**Assigned task**
Scan the data below for lines holding the word "None", and copy each line found.

**Input data**
(** The end of an iteration whose [try] block called a method: the handler
    of [ValueError], then the next iteration. *)
Definition after_call (o : outcome unit) (next : State → ending) : ending :=
  match o with
  | Return _ s => next s
  | Raise e s =>
      if is_ValueError e then next (written input_error_message s)
      else Uncaught e s
  | Untyped => Unmodelled
  end.

Section Menu.
(** [str.lower] and [int] on a string ([None]: [ValueError]). *)
Variable lower : string → string.
Variable py_int : string → option Z.

(** [while True: ...] *)
Fixpoint main_loop (stdin : list string) (s : State) : ending :=
  let s := written menu_text s in
  let s := written "Выберите действие: " s in
  match stdin with
  | [] => EndOfInput s
  | choice :: stdin =>
      if decide (choice = "1") then
        let s := written "Введите название книги: " s in
        match stdin with
        | [] => EndOfInput s
        | title :: stdin =>
            let s := written "Введите автора книги: " s in
            match stdin with
            | [] => EndOfInput s
            | author :: stdin =>
                let s := written "Введите год издания книги: " s in
                match stdin with
                | [] => EndOfInput s
                | year :: stdin =>
                    match py_int year with
                    | Some year =>
                        after_call (add_book title author year s)
                                   (main_loop stdin)
                    | None =>
                        main_loop stdin (written input_error_message s)
                    end
                end
            end
        end
      else if decide (choice = "2") then
        let s := written "Введите ID книги для удаления: " s in
        match stdin with
        | [] => EndOfInput s
        | book_id :: stdin =>
            match py_int book_id with
            | Some book_id =>
                after_call (remove_book book_id s) (main_loop stdin)
            | None => main_loop stdin (written input_error_message s)
            end
        end
      else if decide (choice = "3") then
        let s := written "Искать по (title, author, year, status): " s in
        match stdin with
        | [] => EndOfInput s
        | key :: stdin =>
            let s := written "Введите значение для поиска: " s in
            match stdin with
            | [] => EndOfInput s
            | value :: stdin =>
                after_call (search_books lower (lower key) value s)
                           (main_loop stdin)
            end
        end
      else if decide (choice = "4") then
        after_call (display_books s) (main_loop stdin)
      else if decide (choice = "5") then
        let s := written "Введите ID книги для изменения статуса: " s in
        match stdin with
        | [] => EndOfInput s
        | book_id :: stdin =>
            match py_int book_id with
            | Some book_id =>
                let s := written "Введите новый статус книги: " s in
                match stdin with
                | [] => EndOfInput s
                | new_status :: stdin =>
                    after_call (update_status book_id new_status s)
                               (main_loop stdin)
                end
            | None => main_loop stdin (written input_error_message s)
            end
        end
      else if decide (choice = "6") then
        Exited (written "Выход из программы." s)
      else
        main_loop stdin (written "Ошибка: Неверный выбор." s)
  end.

**Finished exercise**
(** [str.lower] and [int] on a string ([None]: [ValueError]). *)
                    | None =>
            | None => main_loop stdin (written input_error_message s)
            | None => main_loop stdin (written input_error_message s)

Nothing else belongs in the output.